**What is needed**
Please report how many lines in the data below contain "Notation". Nothing besides the number should be written.

[[ Dataset entries open ]]

(* ===== verification/ForkThm.v ===== *)
(** * What fork gives the child

    [fork_child] (interrupt_handler.c, [_fork] and [duplicate_TSS] up to the wake-up of the
    child): the child has an address space of its own, equal to the parent's except that
    its kernel stack returns to the program point the parent chose, a control block with
    the registers of the parent, and a descriptor through which that block is found. *)

From Stdlib Require Import ZArith Lia.
From S2P Require Import Prelude TaskQueue Physical Virtual VirtualThm Clone CloneThm Exit.
From S2P Require Import VcpuSched SchedTheorems Waitqueue Sleep Semaphore Process ProcessThm.
From stdpp Require Import base gmap sets fin_sets numbers strings list.
Local Open Scope Z_scope.

Section memory.
Context (kpt : Z).
Notation pte := (pte kpt).
Notation upd_pte := (upd_pte kpt).
Notation vm_wf := (vm_wf kpt).
Notation sys_ok := (sys_ok kpt).
Notation space_ok := (space_ok kpt).
Notation slot_free := (slot_free kpt).
Notation ext := (ext kpt).

(** ** The address space of the child *)

Lemma child_has_table s s' d D nd ND n i : sys_ok s -> slot_maps kpt s d D -> cloning_dir kpt s D nd ND n 1024 s' ->
  0 <= i < 1024 -> shared i = false -> has_table s' ND i = has_table s D i.
Proof.
  intros Hs Hd Hc Hi Hsh. destruct (cd_done _ _ _ _ _ _ _ _ Hc i Hi) as [Ha _ He Hf _ _].
  unfold has_table at 1. rewrite Hsh. cbn [negb]. rewrite andb_true_r. destruct (has_table s D i) eqn:Hh.
  - destruct (Hf eq_refl) as [(HNa & HNr & _) _]. pose proof Hh as [Hp _]%andb_true_iff.
    destruct (entry_flags (rd (pmem s) (D + 4 * i)) (table_of s' ND i) HNa ltac:(lia)) as [E _]. by rewrite He, E.
  - unfold has_table in Hh. rewrite Hsh, andb_true_r in Hh. by rewrite Ha.
Qed.
(* ===== verification/Shm.v ===== *)
(** * Memory information and shared memory: _meminfo

    The system call [_meminfo] of interrupt_handler.c: the amount of free memory and the
    allocation, attachment, detachment and release of frames that processes share.  A
    shared frame is attached at the first free entry of the first page table of the
    caller.  The user addresses in the TLB are outside the model. *)

From Stdlib Require Import ZArith Lia.
From S2P Require Import Prelude Physical Virtual VirtualThm Clone CloneThm Exit ForkThm.
From stdpp Require Import base gmap sets fin_sets numbers strings list.
Local Open Scope Z_scope.

(** ** Operations *)

Section shm.
(** The kernel page table and the page directory in [cr3]. *)
Context (kpt pdbr : Z).

(** Case 0: the loop over the bitmap; [j] counts. *)
Definition count_body (limit : Z) : Z * Z -> M phys (control (Z * Z) Z) := fun '(i, j) =>
  if i <? limit then
    let! t := gets mm_table in
    let! b := lift (BITMAP_TST t i) in
    ret (Continue (i + 1, if b : bool then j + 1 else j))
  else ret (Break j).

Definition free_memory : M phys Z :=
  let! s := get in
  let! j := mloop (frame_fuel s) (count_body (mm_limit s)) (0, 0) in
  ret (u32 (Z.shiftl j 12)).

(** Case 1; the test [frame < 0] of the unsigned [frame] never holds. *)
Definition shared_mem_alloc : M mmu Z :=
  let! frame := on_frames alloc_phys_frame in
  let! virt := map_virtual_page kpt (Z.lor frame 3) in
  clear_page kpt virt ;;!
  unmap_virtual_page kpt virt ;;!
  ret frame.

[[ Dataset entries closed ]]

**Output below**
7